Teatro de inconformado, portanto, mais do que inconformista, este Os Desastres do Amor. Peça feita de escolhos, de coisas que ficam, das representações pagãs de Pasolini, dos quadros com corpos assustados de Fragonard, com músicas que cruzam o sentimentalismo de Nino Rota com a anestesia da música brasileira. Peça feita com amigos porque "há ainda espaços de trabalho em que isso existe e muitos mais existiriam se a burocracia, que não sabe o que é a felicidade nem o prazer, não os fosse matando até morrer ela de vaidade, agarrada ao que não levará consigo". Peça feita para amigos, que é o que se chama a quem quiser recusar uma relação com o teatro igual à da televisão, "normalizada, banal, europeizada".
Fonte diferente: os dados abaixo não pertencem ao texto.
(* ===== verification/Wire.v ===== *)
(** * FluxTrade: the binary protocol

    The packet structs of src/gateway/include/gateway/protocol.hpp as records,
    their memory layout (little-endian, no implicit padding but the one noted),
    [PacketDecoder::decode] and [PacketEncoder::encode].  A struct is read and
    written through the list of its fields: [packet_bytes] is the memory the
    struct occupies and [packet_at] reinterprets memory as the struct, which is
    undefined when the memory is too short. *)
From S2P Require Import Prelude.
Local Open Scope Z_scope.

(** ** Bytes and fields *)
Fixpoint le_bytes (n : nat) (z : Z) : list Z :=
  match n with O => [] | S n => z mod 256 :: le_bytes n (z / 256) end.
Fixpoint le_value (l : list Z) : Z :=
  match l with [] => 0 | b :: l => b + 256 * le_value l end.

Inductive field : Type := FInt (width : nat) (value : Z) | FRaw (bytes : list Z).
Inductive layout : Type := TInt (width : nat) | TRaw (count : nat).

Definition field_bytes (f : field) : list Z :=
  match f with FInt n v => le_bytes n v | FRaw l => l end.
Definition layout_size (t : layout) : nat := match t with TInt n => n | TRaw n => n end.
Definition field_of (t : layout) (l : list Z) : field :=
  match t with TInt n => FInt n (le_value l) | TRaw _ => FRaw l end.
(** A field holds a value of its type. *)
Definition field_ok (t : layout) (f : field) : Prop :=
  match t, f with
  | TInt n, FInt m v => n = m /\ 0 <= v < 256 ^ Z.of_nat n
  | TRaw n, FRaw l => length l = n
  | _, _ => False
  end.

Definition layout_bytes (ts : list layout) : nat := sum_list_with layout_size ts.
Definition fields_bytes (fs : list field) : list Z := concat (field_bytes <$> fs).
Fixpoint fields_at (ts : list layout) (mem : list Z) : outcome (list field) :=
  match ts with
  | [] => Ret []
  | t :: ts =>
      if (length mem <? layout_size t)%nat then Undefined
      else fs ← fields_at ts (drop (layout_size t) mem); Ret (field_of t (take (layout_size t) mem) :: fs)
  end.

Lemma le_bytes_length n z : length (le_bytes n z) = n.
Proof. revert z. induction n; intros z; simpl; [done|]. by rewrite IHn. Qed.

Lemma le_value_bytes n z : 0 <= z < 256 ^ Z.of_nat n -> le_value (le_bytes n z) = z.
Proof.
  revert z. induction n as [|n IH]; intros z H; cbn [le_bytes le_value].
  - change (256 ^ Z.of_nat 0) with 1 in H. lia.
  - rewrite Nat2Z.inj_succ, Z.pow_succ_r in H by lia.
    rewrite IH; [pose proof (Z.div_mod z 256); lia|].
    split; [apply Z.div_pos; lia|]. apply Z.div_lt_upper_bound; lia.
Qed.

Lemma field_bytes_length t f : field_ok t f -> length (field_bytes f) = layout_size t.
Proof. destruct t, f; simpl; try done. intros [-> _]. apply le_bytes_length. Qed.
Lemma field_of_bytes t f : field_ok t f -> field_of t (field_bytes f) = f.
Proof. destruct t, f; simpl; try done. intros [-> H]. by rewrite le_value_bytes. Qed.

Lemma fields_bytes_length ts fs : Forall2 field_ok ts fs -> length (fields_bytes fs) = layout_bytes ts.
Proof.
  unfold fields_bytes, layout_bytes. induction 1 as [|t f ts fs H _ IH]; [done|].
  cbn. by rewrite length_app, IH, (field_bytes_length _ _ H).
Qed.

Lemma fields_at_bytes ts fs rest :
  Forall2 field_ok ts fs -> fields_at ts (fields_bytes fs ++ rest) = Ret fs.
Proof.
  intros F. revert rest. unfold fields_bytes. induction F as [|t f ts fs H _ IH]; intros rest; [done|].
  cbn [fmap list_fmap concat fields_at]. rewrite <- app_assoc.
  pose proof (field_bytes_length _ _ H) as L.
  destruct (Nat.ltb_spec (length (field_bytes f ++ concat (field_bytes <$> fs) ++ rest)) (layout_size t)) as [E|_];
    [rewrite length_app in E; lia|].
  rewrite <- L, take_app_length, drop_app_length, (field_of_bytes _ _ H).
  by rewrite (IH rest), bind_Ret.
Qed.

(** Reading stops where the struct ends. *)
Lemma fields_at_app ts mem rest :
  (layout_bytes ts <= length mem)%nat -> fields_at ts (mem ++ rest) = fields_at ts mem.
Proof.
  unfold layout_bytes. revert mem. induction ts as [|t ts IH]; intros mem H; [done|].
  cbn [sum_list_with fields_at] in *. rewrite length_app.
  destruct (Nat.ltb_spec (length mem + length rest) (layout_size t)); [lia|].
  destruct (Nat.ltb_spec (length mem) (layout_size t)); [lia|].
  rewrite take_app_le, drop_app_le by lia. rewrite IH; [done|]. rewrite length_drop. lia.
Qed.
(** A field read for a layout has its constructor and, for an array, its length. *)
Definition field_fits (t : layout) (f : field) : Prop :=
  match t, f with TInt _, FInt _ _ => True | TRaw n, FRaw l => length l = n | _, _ => False end.
Lemma fields_at_total ts mem :
  (layout_bytes ts <= length mem)%nat -> exists fs, fields_at ts mem = Ret fs /\ Forall2 field_fits ts fs.
Proof.
  unfold layout_bytes. revert mem. induction ts as [|t ts IH]; intros mem H; [by exists []|].
  cbn [sum_list_with fields_at] in *.
  destruct (Nat.ltb_spec (length mem) (layout_size t)); [lia|].
  destruct (IH (drop (layout_size t) mem)) as (fs & -> & F); [rewrite length_drop; lia|].
  rewrite bind_Ret. eexists. split; [done|]. constructor; [|done].
  destruct t; cbn; [done|]. rewrite length_take. cbn in *. lia.
Qed.

(** Memory that is too short cannot be read as the struct. *)
Lemma fields_at_short ts mem : (length mem < layout_bytes ts)%nat -> fields_at ts mem = Undefined.
Proof.
  unfold layout_bytes. revert mem. induction ts as [|t ts IH]; intros mem H; cbn [sum_list_with fields_at] in *; [lia|].
  destruct (Nat.ltb_spec (length mem) (layout_size t)); [done|]. rewrite IH; [done|]. rewrite length_drop. lia.
Qed.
A memória de outros espectáculos preenche o palco, feito de avessos de teatros, com uma gestão cada vez mais mística de Cristina Reis, que faz da cena um encontro de metáforas, tal como os actores: Rita Blanco, ela que foi a Alma perdida de Miserere, o corpo estranho, como já o havia sido em Sangue no Pescoço do Gato, de Fassbinder (2007); Teresa Madruga, que regressa agora sob a forma de madrinha, uma espécie de doutora, depois de ter sido, ao longo dos anos 1980, rosto das profundas transformações que a Cornucópia operava nos textos de Vicente, Lorca, Vega, Pirandello e Shakespeare; e sobretudo Cintra, velho de saber, jocoso, que chama à colação as suas próprias memórias "para representar um mundo decadente", a perda e o esquecimento. Que o perdoem, pede. Mas o que assalta Cintra, nesta peça que é um ponto da situação da "consequência do esvaziamento" que hoje vivemos, é o mesmo que levou Marivaux a estes textos tão perturbadores: "Nós, a quem o universo agitado desde há muito devia ter transmitido uma experiência tão vasta e tão profunda, que uso fizemos dessa prodigiosa colecção de ideias que, no seu entender, partilhámos por herança?"
E, por isso, quando nos fala de Os Desastres do Amor, Cintra começa sempre as suas frases com intenções: "eu desejo", "eu procurei", "hoje, acho". Repare-se na última palavra usada por Cintra na peça: "Fuck." Como Kubrick, em De Olhos bem Fechados, coincidência dir-nos-á o encenador, como se a palavra, uma "marivaudage", ficasse entre grito de resistência e desabafo sentido. "Acredito que o futuro não será só barbárie. Mas a Cultura ajudará a que nós disso tenhamos consciência", escreve o encenador. Se isto não é um manifesto de uma alma nova, não andará longe.